Elaborar o OE 2014 é como "meter Rossio na Betesga"

O ministro da Administração Interna (MAI), Miguel Macedo, afirmou hoje que, face à atual situação do país, a tarefa de elaborar o Orçamento do Estado para 2014 é "muitíssimo difícil", cosiderando-a como "meter o Rossio na Betesga".

"Não é pêra doce, acontece assim em todos os governos (...), mas muito mais numa circunstância destas", salientou Miguel Macedo aos jornalistas, à margem da cerimónia comemorativa dos 146 anos da PSP do Porto.

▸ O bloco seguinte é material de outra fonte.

(** * ZenSpace AI: the media player, the session generator, the chat panel,
      the application shell and the service module, embedded from the
      TypeScript sources.

    - [JsString]    : the string methods the components use.
    - [Types]       : src/types (Message, MeditationSession, AppMode, ...).
    - [MediaPlayer] : src/components/MediaPlayer.tsx.
    - [Generator]   : src/components/Generator.tsx.
    - [ChatBot]     : src/components/ChatBot.tsx.
    - [App]         : src/App.tsx.
    - [GeminiService] : src/services/geminiService.ts.

    Numbers that the browser holds as doubles (the audio clock, offsets, the
    progress percentage) are rationals here; strings are sequences of 8-bit
    code units read as Latin-1. *)

From Stdlib Require Import Bool Arith PeanoNat NArith ZArith List String Ascii.
From Stdlib Require Import QArith Qminmax Lia Lqa DecimalString.
Import ListNotations.

Close Scope Q_scope.
Open Scope nat_scope.

(* ------------------------------------------------------------------ *)
(** ** String methods *)

Module JsString.

Local Open Scope string_scope.

(** Code units 0x41..0x5A, and 0xC0..0xDE except the multiplication sign
    0xD7, are the upper-case letters of Latin-1. *)
Definition isUpper (c : ascii) : bool :=
  let n := nat_of_ascii c in
  ((65 <=? n) && (n <=? 90))%nat
  || ((192 <=? n) && (n <=? 222) && negb (n =? 215))%nat.

Definition lowerChar (c : ascii) : ascii :=
  if isUpper c then ascii_of_nat (nat_of_ascii c + 32) else c.

(** [String.prototype.toLowerCase]. *)
Fixpoint toLowerCase (s : string) : string :=
  match s with
  | EmptyString => EmptyString
  | String c t => String (lowerChar c) (toLowerCase t)
  end.

(** White space and line terminators among the code units below 256:
    TAB, LF, VT, FF, CR, SPACE and NBSP. *)
Definition isWhiteSpace (c : ascii) : bool :=
  let n := nat_of_ascii c in
  ((9 <=? n) && (n <=? 13) || (n =? 32) || (n =? 160))%nat.

Fixpoint trimStart (s : string) : string :=
  match s with
  | EmptyString => EmptyString
  | String c t => if isWhiteSpace c then trimStart t else s
  end.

O governante, que comentava assim a reunião do Conselho de Ministros de quinta-feira que demorou cerca de 12 horas, considerou ser "absolutamente normal que cada um dos ministérios procure assegurar as condições para o seu funcionamento".

"É evidente, como o povo diz, em casa onde não há pão, todos ralham e nenhum tem razão, mas é preciso fazer aqui um exercício de ponderação, de bom senso, de sucessivas aproximações, de entendermos todos as dificuldades uns dos outros, mas para conseguirmos, no conjunto, o resultado que interessa ao país", sublinhou.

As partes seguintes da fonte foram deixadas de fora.